Drasler first began his Hats Series in the 1980s, when he was inspired by photographs of Union rallies from the mid 20th century. Instinctively, he has always been drawn to imagery from other eras for its connection to our collective memory, but he also plays to the varied and individualized interpretations that it evokes in viewers. He finds that portraying dated imagery offers the past a sort of redemption by encouraging viewers to find connections to their own, contemporary lives. Drasler has worked on his Hats Series on and off since the 80s. In 2020, he took up the theme again as a means to address our shared anxiety about crowds, brought on by the Coronavirus Pandemic.
Drasler's vast, colorfully patterned landscapes were inspired by a 2016 road trip that he took from his hometown through the upper Midwest. The window of his car framed his view of the land and architecture that he passed along the way, reminding him of the filmmaking techniques of framing and serializing. The frame-by-frame construction of these long, extended landscapes intentionally recalls filmstrips or hand painted movies. Meanwhile, the smaller Bus Stop/ Checkpoint paintings act as singular film stills. Drasler's interest in film began when he was an undergrad at the University of Illinois at Champaign/Urbana and ever since his painting process has emulated the filmmaking process. In his paintings, Drasler often sets viewers slightly above and behind the action, a typical camera angle. He thinks of his titles as voiceovers.
Our technology has changed. So that’s what is interesting to watch and that's what is interesting to me about the car as almost a filmic apparatus. Driving down the road can feel like a great movie if you’re not destination-driven. This whole idea of “in between” kind of opens up this huge chasm, like a reversal of Ockham’s Razor.
[This work has] presented itself as this open road that in some ways is wanting to be stopped but also has this two-lane blacktop highway, which is just continually going off into the distance and is why these images have a drive for me in how they’re organized and what they do, and how they work.

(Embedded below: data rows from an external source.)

(** * Document crawler: a shallow embedding of [src/crawler/crawler.py]

    The Python functions of the crawler are transcribed as Rocq functions.
    A Python [str] is a [string] whose characters are read as code points
    below 256.  Functions that print, raise or touch the crawler object live
    in a small state-and-exception monad [M]; external libraries (python-docx,
    openpyxl, xlrd, pdfplumber, PyPDF2, zipfile, py7zr, rarfile, os.walk) are
    black boxes whose answers are carried by the [file] nodes they would be
    applied to. *)

From Stdlib Require Import String Ascii List ZArith Lia Bool Arith DecimalString.
Import ListNotations.
Open Scope string_scope.

(** ** Python [str] helpers *)

Definition LF : string := String "010"%char "".
Definition TAB : string := String "009"%char "".
Definition NUL : string := String "000"%char "".

(** [str.isspace] on one character ([Py_UNICODE_ISSPACE]), which is also the
    class [\s] of [re] on [str] patterns: U+0009..U+000D, U+001C..U+001F,
    U+0020, U+0085, U+00A0 (the members below 256). *)
Definition isspace (c : ascii) : bool :=
  let n := nat_of_ascii c in
  ((9 <=? n)%nat && (n <=? 13)%nat) || ((28 <=? n)%nat && (n <=? 31)%nat)
  || (n =? 32)%nat || (n =? 133)%nat || (n =? 160)%nat.

(** [re.sub(r'\s+', ' ', text)]: every maximal run of whitespace becomes one
    space.  [in_run] records that the previous character belonged to the run
    that has already been replaced. *)
Fixpoint sub_whitespace (in_run : bool) (text : string) : string :=
  match text with
  | "" => ""
  | String c rest =>
      if isspace c
      then if in_run then sub_whitespace true rest
           else String " " (sub_whitespace true rest)
      else String c (sub_whitespace false rest)
  end.

Definition re_sub_whitespace (text : string) : string :=
  sub_whitespace false text.

Fixpoint lstrip (s : string) : string :=
  match s with
  | "" => ""
  | String c rest => if isspace c then lstrip rest else s
  end.

Fixpoint rstrip (s : string) : string :=
  match s with
  | "" => ""
  | String c rest =>
      match rstrip rest with
      | "" => if isspace c then "" else String c ""
      | r => String c r
      end
  end.

(** [str.strip()] *)
Definition strip (s : string) : string := rstrip (lstrip s).

(** [s.replace(c, '')] for a one-character [c]. *)
Fixpoint replace_char_empty (c : ascii) (s : string) : string :=
  match s with
  | "" => ""
  | String x rest =>
      if Ascii.eqb x c then replace_char_empty c rest
      else String x (replace_char_empty c rest)
  end.

(** Truth value of a [str]: non-empty. *)
Definition truthy (s : string) : bool :=
  match s with "" => false | _ => true end.

(** [clean_text], crawler.py lines 73-78. *)
Definition clean_text (text : string) : string :=
  if negb (truthy text) then ""
  else replace_char_empty "000"%char (strip (re_sub_whitespace text)).

(** [str.lower()] on code points below 256: A-Z and the Latin-1 capitals.  On
    such strings [str.lower] acts character by character; its one
    context-sensitive rule (final sigma, U+03A3) lies outside this range, so
    nothing here speaks about names that hold it. *)
Definition lower_char (c : ascii) : ascii :=
  let n := nat_of_ascii c in
  if ((65 <=? n)%nat && (n <=? 90)%nat)
     || ((192 <=? n)%nat && (n <=? 222)%nat && negb (n =? 215)%nat)
  then ascii_of_nat (n + 32) else c.

Fixpoint lower (s : string) : string :=
  match s with
  | "" => ""
  | String c rest => String (lower_char c) (lower rest)
  end.

(** [x in l] for a list of strings. *)
Definition str_in (x : string) (l : list string) : bool :=
  existsb (String.eqb x) l.

(** [str(n)] for a non-negative [int]. *)
Definition str_of_nat (n : nat) : string :=
  NilZero.string_of_uint (Nat.to_uint n).

(** Slices [s[n:]] and [s[:n]] for [0 <= n]. *)
Fixpoint drop (n : nat) (s : string) : string :=
  match n, s with
  | O, _ => s
  | S n', String _ rest => drop n' rest
  | S _, "" => ""
  end.

Fixpoint take (n : nat) (s : string) : string :=
  match n, s with
  | O, _ => ""
  | S n', String c rest => String c (take n' rest)
  | S _, "" => ""
  end.

(** [s.rfind(c)]: index of the last occurrence, [-1] when absent. *)
Fixpoint rfind (c : ascii) (s : string) : Z :=
  match s with
  | "" => (-1)%Z
  | String x rest =>
      let r := rfind c rest in
      if (0 <=? r)%Z then (r + 1)%Z
      else if Ascii.eqb x c then 0%Z else (-1)%Z
  end.

(** ** [os.path] (posixpath) *)

(** [os.path.basename]: [p[p.rfind('/') + 1:]]. *)
Definition basename (p : string) : string :=
  drop (Z.to_nat (rfind "/"%char p + 1)) p.

(** The [while] loop of [genericpath._splitext]: scan [filenameIndex] up to
    [dotIndex]; the first character that is not a dot makes the split valid.
    [n] bounds the number of iterations by [dotIndex - filenameIndex]. *)
Fixpoint splitext_scan (n : nat) (filenameIndex dotIndex : nat) (p : string)
  : bool :=
  match n with
  | O => false
  | S n' =>
      if (filenameIndex <? dotIndex)%nat then
        match get filenameIndex p with
        | Some c =>
            if negb (Ascii.eqb c "."%char) then true
            else splitext_scan n' (S filenameIndex) dotIndex p
        | None => true
        end
      else false
  end.

(** [os.path.splitext]. *)
Definition splitext (p : string) : string * string :=
  let sepIndex := rfind "/"%char p in
  let dotIndex := rfind "."%char p in
  if (sepIndex <? dotIndex)%Z then
    let filenameIndex := Z.to_nat (sepIndex + 1) in
    if splitext_scan (Z.to_nat dotIndex - filenameIndex)
         filenameIndex (Z.to_nat dotIndex) p
    then (take (Z.to_nat dotIndex) p, drop (Z.to_nat dotIndex) p)
    else (p, "")
  else (p, "").

(** [os.path.join(a, b)] for two components. *)
Definition path_join (a b : string) : string :=
  match b with
  | String "/"%char _ => b
  | _ =>
      match a with
      | "" => b
      | _ => if String.eqb (drop (String.length a - 1) a) "/" then a ++ b
             else a ++ "/" ++ b
      end
  end.

(** ** Module constants *)

Definition SUPPORTED_documents : list string := [".docx"; ".doc"; ".pdf"].
Definition SUPPORTED_spreadsheets : list string := [".xlsx"; ".xls"].
Definition SUPPORTED_archives : list string := [".zip"; ".7z"; ".rar"].

(** ** Results of calls that may raise *)

Inductive result (A : Type) : Type :=
| Ok (a : A)
| Raise (e : string).
Arguments Ok {A} a.
Arguments Raise {A} e.

(** ** What the external readers see in a file *)

(** python-docx: [doc.paragraphs] as their [.text]; [doc.tables] as tables of
    rows of cell texts. *)
Record docx_doc : Type := mkDocx {
  paragraphs : list string;
  tables : list (list (list string))
}.

(** openpyxl: a sheet with its rows as [iter_rows(values_only=True)] yields
    them; a cell is [None] or a value, kept as its [str()]. *)
Record xlsx_sheet : Type := mkXlsx {
  sheet_title : string;
  iter_rows : list (list (option string))
}.

(** xlrd: a sheet with [nrows], [ncols] and [cell_value]. *)
Record xls_sheet : Type := mkXls {
  sheet_name : string;
  nrows : nat;
  ncols : nat;
  cell_value : nat -> nat -> option string
}.

(** A PDF page: what [page.extract_text()] does: raise, [None] or text. *)
Definition pdf_page : Type := result (option string).

(** One record of the output, the [dict] built by [_process_file]. *)
Inductive file_type_t : Type := document_t | spreadsheet_t.

Record document : Type := mkDocument {
  id : nat;
  file_path : string;
  file_name : string;
  file_type : file_type_t;
  file_size : Z;
  content : string;
  archive_path : string;
  created_date : string;
  content_hash : string
}.

(** A regular file on disk.  [name] is its directory-entry name (or its member
    name inside the archive that holds it).  [os.stat], [open] and the MD5
    digest succeed on it.  The other fields are the answers of the libraries
    when applied to this file: the value or the exception of
    [docx.Document], [openpyxl.load_workbook], [xlrd.open_workbook],
    [pdfplumber.open], [PyPDF2.PdfReader]; and for the archive reader chosen
    by the extension, [extract_raises] is the exception of opening or
    [extractall], and [members] are the entries of [namelist()] that are
    regular files after extraction, in that order. *)
#[local] Set Warnings "-register-all".
Inductive file : Type := mkFile {
  name : string;
  st_size : Z;
  created_iso : string;
  modified_iso : string;
  md5_hexdigest : string;
  docx_Document : result docx_doc;
  openpyxl_load_workbook : result (list xlsx_sheet);
  xlrd_open_workbook : result (list xls_sheet);
  pdfplumber_open : result (list pdf_page);
  PyPDF2_PdfReader : result (list pdf_page);
  extract_raises : option string;
  members : list file
}.

(** ** State and monad *)

(** The crawler object ([self]) together with the process state the code
    touches: what has been printed and how many directories [mkdtemp] has
    handed out. *)
Record state : Type := mkState {
  storage_path : string;
  output_csv : string;
  documents : list document;
  temp_dirs : list string;
  stdout : list string;
  mkdtemp_calls : nat
}.

Definition M (A : Type) : Type := state -> result A * state.

Definition ret {A} (a : A) : M A := fun s => (Ok a, s).

Definition raise {A} (e : string) : M A := fun s => (Raise e, s).

Definition bind {A B} (m : M A) (k : A -> M B) : M B :=
  fun s =>
    match m s with
    | (Ok a, s') => k a s'
    | (Raise e, s') => (Raise e, s')
    end.

(** [try: m except Exception as e: h e] *)
Definition try_except {A} (m : M A) (h : string -> M A) : M A :=
  fun s =>
    match m s with
    | (Ok a, s') => (Ok a, s')
    | (Raise e, s') => h e s'
    end.

Definition lift {A} (r : result A) : M A := fun s => (r, s).

Declare Scope monad_scope.
Delimit Scope monad_scope with monad.
Notation "x <- m ;; k" := (bind m (fun x => k))
  (at level 61, m at next level, right associativity) : monad_scope.
Notation "m ;;; k" := (bind m (fun _ => k))
  (at level 61, right associativity) : monad_scope.
Open Scope monad_scope.

Definition print (line : string) : M unit :=
  fun s => (Ok tt,
            mkState (storage_path s) (output_csv s) (documents s)
              (temp_dirs s) (stdout s ++ [line]) (mkdtemp_calls s)).

Definition get_documents : M (list document) :=
  fun s => (Ok (documents s), s).

Definition set_documents (docs : list document) : M unit :=
  fun s => (Ok tt,
            mkState (storage_path s) (output_csv s) docs
              (temp_dirs s) (stdout s) (mkdtemp_calls s)).

Definition set_temp_dirs (dirs : list string) : M unit :=
  fun s => (Ok tt,
            mkState (storage_path s) (output_csv s) (documents s)
              dirs (stdout s) (mkdtemp_calls s)).

(** [for x in l: body x] *)
Fixpoint for_each {A} (l : list A) (body : A -> M unit) : M unit :=
  match l with
  | [] => ret tt
  | x :: rest => body x ;;; for_each rest body
  end.

(** ** File metadata *)

Definition get_file_hash (f : file) : string := md5_hexdigest f.
Definition get_file_size (f : file) : Z := st_size f.
Definition get_file_dates (f : file) : string * string :=
  (created_iso f, modified_iso f).

(** ** Format readers *)

(** The two loops of [parse_docx] over paragraphs and over table rows. *)
Definition docx_parts (doc : docx_doc) : list string :=
  let parts := filter (fun text => truthy (strip text)) (paragraphs doc) in
  parts ++
  flat_map (fun table =>
    flat_map (fun row =>
      let cells := map strip (filter (fun text => truthy (strip text)) row) in
      match cells with
      | [] => []
      | _ => [String.concat " | " cells]
      end) table) (tables doc).

(** [parse_docx], crawler.py lines 81-97. *)
Definition parse_docx (f : file) (file_path : string) : M string :=
  try_except
    (doc <- lift (docx_Document f) ;;
     ret (clean_text (String.concat LF (docx_parts doc))))
    (fun e =>
       print ("Error parsing DOCX " ++ file_path ++ ": " ++ e) ;;;
       ret ("[Error parsing DOCX: " ++ e ++ "]")).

Born in Waukegan, IL, Greg Drasler received a BFA and MFA from the University of Illinois at Champaign/Urbana. He has exhibited regularly in the US since the mid 80's. Widely collected privately, Drasler’s work can be seen in the collections of Dow Jones, Inc., New York; Krannert Art Museum, Champaign, IL; University of Illinois, Champaign/Urbana, IL; New Museum of Contemporary Art, New York; and The Fisher Landau Center for Art, Long Island City, New York, among others. Drasler has been the recipient of the Pollock Krasner Foundation Grant (2019), John Simon Guggenheim Memorial Foundation Fellowship (2015), National Endowment for the Arts Fellowship (1993) and the New York Foundation for the Arts Fellowship (1991). He is currently a Professor at Pratt Institute and previously taught at Princeton University.